Closed st-- closed 2 years ago

st-- commented 2 years ago

63 added an implementation of a negative binomial likelihood. This prescribed the parametrisation in terms of (number of successes r, failure probability p), where the number of successes is a (scalar, equal for all observations) likelihood parameter and the failure probability is modelled with a latent GP f, squashed through the logistic link function by default, so p = logistic(f). This parametrisation appears to be common e.g. in intermittent count time series modelling. However, in other areas different parametrisations are more common, e.g. directly using the latent GP to parametrise the mean of the observations, and a scalar parameter to measure overdispersion.

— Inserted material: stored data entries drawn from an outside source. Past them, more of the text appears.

(* ===== verification/NftTheorems.v ===== *)
(** * nftables: what statements do to a rule set

    The effect of a list of statements on the rules of a chain, the dispatch of a tap and
    the elements of a set, and the parts of a rule set that the verdict of a hook reads. *)

From Stdlib Require Import Ascii.
From S2P Require Import Prelude Json GoStrings GoNet Nft.
Import Json GoStrings GoNet Nft.

Module NftTheorems.

(** ** Views *)

Definition jump_of (R : ruleset) (t : table) (m key : string) : option string :=
  mp ← rs_maps R !! (t, m); mp !! key.

Definition elems_of (R : ruleset) (t : table) (s : string) : list (IP * Z * Z) :=
  default [] (vs_elems <$> rs_sets R !! (t, s)).

(** Statements applied one after the other, at any times. *)
Inductive applied : list stmt → ruleset → ruleset → Prop :=
| applied_nil R : applied [] R R
| applied_cons now s l R R1 R2 : apply now s R = Some R1 → applied l R1 R2 → applied (s :: l) R R2.

Lemma apply_all_applied now l R R' : apply_all now l R = Some R' → applied l R R'.
Proof.
  revert R. induction l as [|s l IH]; simpl; intros R Ha; [injection Ha as <-; constructor|].
  apply bind_Some in Ha as (R1 & H1 & Ha). econstructor; eauto.
Qed.

Lemma applied_app l1 l2 R R1 R2 : applied l1 R R1 → applied l2 R1 R2 → applied (l1 ++ l2) R R2.
Proof. induction 1; simpl; [done|]. intros. econstructor; eauto. Qed.

Lemma applied_app_inv l1 l2 R R2 : applied (l1 ++ l2) R R2 → ∃ R1, applied l1 R R1 ∧ applied l2 R1 R2.
Proof.
  revert R. induction l1 as [|s l1 IH]; simpl; intros R Ha; [by exists R; split; [constructor|]|].
  inversion Ha as [|now ? ? ? R0 ? H0 Hl]; subst. destruct (IH R0 Hl) as (R1 & ? & ?). exists R1. split; [econstructor; eauto|done].
Qed.

(** ** Chains *)

(** Statements that only add to chain [c]. *)
Definition keeps_chain (t : table) (c : string) (s : stmt) : bool :=
  match s with
  | FlushChain t' c' | DeleteChain t' c' => negb (bool_decide ((t', c') = (t, c)))
  | DeleteTable t' => negb (bool_decide (t' = t))
  | _ => true
  end.

Definition added_rule (t : table) (c : string) (s : stmt) : option rule :=
  match s with AddRule t' c' r => if bool_decide ((t', c') = (t, c)) then Some r else None | _ => None end.

Ltac split_apply :=
  repeat match goal with
  | H : mbind _ _ = Some _ |- _ => apply bind_Some in H as (? & ? & H)
  | H : (guard _;; _) = Some _ |- _ => apply bind_Some in H as (? & _ & H)
  | H : match ?x with Some _ => _ | None => _ end = Some _ |- _ => destruct x eqn:?
  | H : Some _ = Some _ |- _ => injection H as <-
  | H : None = Some _ |- _ => discriminate H
  end.

Lemma chain_rules_insert R t c o ch :
  chain_rules (set_chains (<[o := ch]>) R) t c = if bool_decide (o = (t, c)) then ch_rules ch else chain_rules R t c.
Proof.
  unfold chain_rules. simpl. case_bool_decide as Ho; [rewrite Ho; by rewrite lookup_insert_eq|by rewrite lookup_insert_ne].
Qed.

Lemma lookup_outside {A} (m : gmap object A) t' t o : t' ≠ t → filter (outside t') m !! (t, o) = m !! (t, o).
Proof.
  intros Ht. destruct (m !! (t, o)) as [x|] eqn:E.
  - apply map_lookup_filter_Some. split; [done|]. by intros ?.
  - apply map_lookup_filter_None. by left.
Qed.

Lemma apply_chain now s R R' t c :
  apply now s R = Some R' → keeps_chain t c s = true →
  chain_rules R' t c = chain_rules R t c ++ option_list (added_rule t c s).
Proof.
  intros Ha Hk. destruct s; simpl in Ha, Hk |- *; split_apply; rewrite ?app_nil_r; try done;
    rewrite ?chain_rules_insert; try (case_bool_decide as Ho; [|by rewrite ?app_nil_r]); simplify_eq/=; try done;
    unfold chain_rules; simpl.
  - by rewrite Heqo.
  - by rewrite Heqo.
  - by rewrite H.
  - apply negb_true_iff, bool_decide_eq_false in Hk. by rewrite lookup_delete_ne.
  - apply negb_true_iff, bool_decide_eq_false in Hk. by rewrite lookup_outside.
Qed.

Lemma applied_chain l R R' t c :
  applied l R R' → forallb (keeps_chain t c) l = true →
  chain_rules R' t c = chain_rules R t c ++ omap (added_rule t c) l.
Proof.
  induction 1 as [|now s l R R1 R2 H1 Ha IH]; simpl; intros Hk; [by rewrite app_nil_r|].
  apply andb_true_iff in Hk as [Hs Hk].
  rewrite (IH Hk), (apply_chain _ _ _ _ _ _ H1 Hs), <- app_assoc. f_equal. by destruct (added_rule t c s).
Qed.

(** ** Dispatch *)

Definition keeps_map (t : table) (m key : string) (s : stmt) : bool :=
  match s with
  | DeleteElement t' m' key' => negb (bool_decide ((t', m', key') = (t, m, key)))
  | DeleteTable t' => negb (bool_decide (t' = t))
  | _ => true
  end.

Definition added_jump (t : table) (m key : string) (s : stmt) : option string :=
  match s with
  | AddElement t' m' key' c => if bool_decide ((t', m', key') = (t, m, key)) then Some c else None
  | _ => None
  end.

Lemma apply_map now s R R' t m key :
  apply now s R = Some R' → keeps_map t m key s = true →
  jump_of R' t m key = match added_jump t m key s with Some c => Some c | None => jump_of R t m key end.
Proof.
  intros Ha Hk. unfold jump_of. destruct s; simpl in Ha, Hk |- *; split_apply; simpl; try done.
  - destruct (decide ((t0, m0) = (t, m))) as [[= -> ->]|Hne]; [|by rewrite lookup_insert_ne].
    by rewrite lookup_insert_eq, Heqo.
  - case_bool_decide; [|done]. simplify_eq. by rewrite H.
  - destruct (decide ((t0, m0) = (t, m))) as [[= -> ->]|Hne].
    + rewrite lookup_insert_eq, H. simpl. case_bool_decide; simplify_eq; [by rewrite lookup_insert_eq|].
      rewrite lookup_insert_ne; [done|]. congruence.
    + rewrite lookup_insert_ne by done. case_bool_decide; [|done]. simplify_eq.
  - apply negb_true_iff, bool_decide_eq_false in Hk. destruct (decide ((t0, m0) = (t, m))) as [[= -> ->]|Hne].
    + rewrite lookup_insert_eq, H. simpl. rewrite lookup_delete_ne; [done|]. congruence.
    + by rewrite lookup_insert_ne.
  - apply negb_true_iff, bool_decide_eq_false in Hk. by rewrite lookup_outside.
Qed.

(** The last element added for a key. *)
Lemma applied_map l R R' t m key :
  applied l R R' → forallb (keeps_map t m key) l = true →
  jump_of R' t m key = default (jump_of R t m key) (Some <$> last (omap (added_jump t m key) l)).
Proof.
  induction 1 as [|now s l R R1 R2 H1 Ha IH]; simpl; intros Hk; [done|].
  apply andb_true_iff in Hk as [Hs Hk].
  rewrite (IH Hk), (apply_map _ _ _ _ _ _ _ H1 Hs). destruct (added_jump t m key s) as [c|]; simpl; [|done].
  rewrite last_cons. by destruct (last _).
Qed.

(** ** Sets *)

Definition keeps_set (t : table) (n : string) (s : stmt) : bool :=
  match s with
  | AddSetElement t' n' _ _ _ | DeleteSet t' n' => negb (bool_decide ((t', n') = (t, n)))
  | DeleteTable t' => negb (bool_decide (t' = t))
  | _ => true
  end.

Lemma apply_set now s R R' t n :
  apply now s R = Some R' → keeps_set t n s = true → elems_of R' t n = elems_of R t n.
Proof.
  intros Ha Hk. unfold elems_of. destruct s; simpl in Ha, Hk |- *; split_apply; simpl; try done;
    try (apply negb_true_iff, bool_decide_eq_false in Hk).
  - destruct (decide ((t0, s) = (t, n))) as [[= -> ->]|Hne]; [by rewrite lookup_insert_eq, Heqo|by rewrite lookup_insert_ne].
  - by rewrite lookup_insert_ne.
  - by rewrite lookup_delete_ne.
  - by rewrite lookup_outside.
Qed.

Lemma applied_set l R R' t n :
  applied l R R' → forallb (keeps_set t n) l = true → elems_of R' t n = elems_of R t n.
Proof.
  induction 1 as [|now s l R R1 R2 H1 Ha IH]; simpl; intros Hk; [done|].
  apply andb_true_iff in Hk as [Hs Hk]. by rewrite (IH Hk), (apply_set _ _ _ _ _ _ H1 Hs).
Qed.

(** ** What a verdict reads *)

Definition sets_used (rs : list rule) : list string :=
  r ← rs; e ← r_match r;
  match e with IpDaddrDport s | Ip6DaddrDport s => [s] | _ => [] end.

Lemma forallb_ext {A} (f g : A → bool) l : (∀ x, x ∈ l → f x = g x) → forallb f l = forallb g l.
Proof.
  intros Hfg. induction l as [|x l IH]; [done|]. simpl. rewrite Hfg by apply list_elem_of_here. f_equal.
  apply IH. intros y Hy. apply Hfg. by apply list_elem_of_further.
Qed.

Lemma rules_verdict_ext now R1 R2 t p jump rs :
  (∀ s, s ∈ sets_used rs → elems_of R1 t s = elems_of R2 t s) →
  (∀ m, jump_of R1 t m (pk_iif p) = jump_of R2 t m (pk_iif p)) →
  rules_verdict now R1 t p jump rs = rules_verdict now R2 t p jump rs.
Proof.
  intros Hs Hm. induction rs as [|r rs IH]; simpl; [done|].
  rewrite IH by (intros s Hin; apply Hs; unfold sets_used; simpl; apply elem_of_app; by right). clear IH.
  assert (forallb (expr_matches now R1 t p) (r_match r) = forallb (expr_matches now R2 t p) (r_match r)) as ->.
  { apply forallb_ext. intros e Hin. destruct e; simpl; try done; f_equal; f_equal; apply Hs;
      unfold sets_used; simpl; apply elem_of_app; left; apply list_elem_of_bind; eexists; (split; [|exact Hin]);
      by apply list_elem_of_singleton. }
  destruct (forallb _ _); [|done]. destruct (r_action r); try done.
  assert (∀ R, (mp ← rs_maps R !! (t, map); c ← mp !! pk_iif p; jump c) = (c ← jump_of R t map (pk_iif p); jump c)) as Hj.
  { intros R. unfold jump_of. by destruct (rs_maps R !! (t, map)). }
  by rewrite !Hj, Hm.
Qed.

(** The verdict of a hook whose base chain only dispatches. *)
Lemma hook_dispatch now R t base m p :
  chain_rules R t base = [{| r_match := []; r_action := IifnameVmap m |}] →
  hook_verdict now R t base p =
  match jump_of R t m (pk_iif p) with
  | Some c => default true (rules_verdict now R t p (λ _, None) (chain_rules R t c))
  | None => true
  end.
Proof.
  intros Hb. unfold hook_verdict. rewrite Hb. simpl. unfold jump_of.
  destruct (rs_maps R !! (t, m)) as [mp|]; simpl; [|done]. destruct (mp !! pk_iif p) as [c|]; simpl; [|done].
  by destruct (rules_verdict _ _ _ _ _ _).
Qed.

End NftTheorems.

Moreover, there are multiple variants of the latter parametrisation (Type I and II being the most common). This is somewhat problematic as, unlike with the "bare-bones" Distributions object, a user cannot re-use the NegativeBinomialLikelihood object for one of the other parametrisations. I'm not quite sure what we should do here, just noting that it seems potentially rather confusing to give a specific name to one meaning of something that actually has multiple meanings in different areas (with no easy way of converting)... :thinking:

Parametrisations:

simsurace commented 2 years ago

The current implementation of NegativeBinomialLikelihood sets p = logistic(f) = 1/(1+exp(-f)) and keeps r as a free parameter. If my calculations are correct, this means that the conditional mean of the observation is m = r exp(-f) and the conditional variance v = r exp(-f)(1+exp(-f)). The Type II parametrization sets m_I = exp(f') and v_I = m_I + k* m_I^2. This is equivalent to the current implementation for f' = ln(r) - f and k = 1/r, under the condition that we parametrize the mean of the GP such that the shift can be absorbed by the latent function (the sign flip of f is not identifiable anyway).

In contrast, type I seems to be truly different from the current implementation.

Thus, I would propose to keep NegativeBinomialLikelihood and to add a wrapper around that called NegativeBinomialLikelihoodTypeI and implent NegativeBinomialLikelihoodTypeII independent from the previous two.